We choose to leave our parents’ home; we start new jobs several times in our lifetime; we move in with someone; we move house.
We even embrace the profound change called parenting!
All common and massive changes.
Our job is to make change in our firm as obvious, as natural and as normal as these life-changing moves.
But how?
The pattern for successful change looks like this…
Here's the proven solution for you...
1. Give your team obvious and logical reasons for change.
2. Make sure you get their emotional ‘buy-in’.
3. Plus you need to share a crystal-clear path to change and then you’ll achieve successful change in your firm.

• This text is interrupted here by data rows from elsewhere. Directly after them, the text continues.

(** * MoeCall: the live-session hook, the setup screen and the lip-sync driver

    A shallow embedding of the parts of the application that carry state:

    - [GeminiLive]: the hook [useGeminiLive] (hooks/useGeminiLive.ts): its
      React state, its refs, the teardown [cleanup], [retry], the effect that
      runs [initSession], and the session callbacks [onopen], [onmessage],
      [onclose], [onerror], the capture handler on [onaudioprocess] and the
      ['ended'] listener of a playback source;
    - [App]: [handleStart] and [generateBackground] of App.tsx;
    - [Avatar]: the lip-sync block of the frame callback of
      components/Avatar.tsx.

    JavaScript numbers that carry time or volume are modelled as exact
    rationals ([Q]): the properties below are about order and about which
    branch is taken, not about rounding.  Browser objects (audio contexts,
    audio nodes, the session promise) are records holding the part of their
    state the hook reads or writes. *)

From Stdlib Require Import QArith Qminmax Qround ZArith Lia Lqa String Ascii.
From stdpp Require Import base gmap sets list strings.

(** ** JavaScript truthiness of the values the code tests *)

(** A string is falsy exactly when it is empty. *)
Definition truthy (s : string) : bool :=
  match s with
  | EmptyString => false
  | String _ _ => true
  end.

(** [string | null] (and [string | undefined]): null is falsy too. *)
Definition truthy_opt (o : option string) : bool :=
  match o with
  | Some s => truthy s
  | None => false
  end.

(** [a || b] on strings. *)
Definition or_else (a b : string) : string :=
  if truthy a then a else b.

Module GeminiLive.

(** ** Browser objects *)

Inductive AudioContextState := suspended | running | closed.

#[export] Instance AudioContextState_eq_dec : EqDecision AudioContextState.
Proof. solve_decision. Defined.

Record AudioContext := {
  sampleRate : Z;
  state : AudioContextState
}.

(** Where an audio node's output is connected to. *)
Inductive AudioDest := ToDestination | ToAnalyser | ToProcessor | ToOutputNode.

Record MediaStreamAudioSourceNode := { ms_outputs : list AudioDest }.

Record ScriptProcessorNode := {
  bufferSize : Z;
  sp_outputs : list AudioDest;
  (** whether [onaudioprocess] holds the capture handler (it is the only
      value other than [null] ever assigned) *)
  onaudioprocess : bool
}.

Record GainNode := { gain_outputs : list AudioDest }.

Record AnalyserNode := { fftSize : Z }.

Record AudioBuffer := { duration : Q }.

(** One [source.start(t)] call: the source, the time it was told to start at
    and the duration of its buffer. *)
Record Scheduled := {
  source : nat;
  startAt : Q;
  length_s : Q
}.

Definition scheduledEnd (s : Scheduled) : Q := (startAt s + length_s s)%Q.

(** The value [createPcmBlob] returns and [sendRealtimeInput] receives. *)
Record Blob := { data : string; mimeType : string }.

(** The promise returned by [ai.live.connect]: pending, with the reactions
    registered by [then] in registration order (each one sends one blob), or
    fulfilled with the session.  A rejected promise runs no reaction and is
    left out. *)
Inductive SessionPromise :=
| Pending (reactions : list Blob)
| Fulfilled.

(** A thrown value; the code reads only [err.message]. *)
Record Exn := { name : string; message : string }.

Save The Children challenges what's possible...
Imagine walking into Vietnam in 1991.
You’re with your partner and your 10-year-old son. None of you speak any Vietnamese.
The government are far from helpful.
Your employer, Save The Children, gives you almost no funds to work with.
Your job?
To change the lives of the millions of children in Vietnam suffering severe malnourishment.
You have just six months to do it in.
This job, Jerry Sternin’s job, looks more challenging than most changes in most accountancy businesses.
Jerry followed the three-part pattern for successful change.
Jerry and his small team changed the lives of 2.2 million people in 265 villages across Vietnam.
It took them just six months. More on how Jerry did this shortly.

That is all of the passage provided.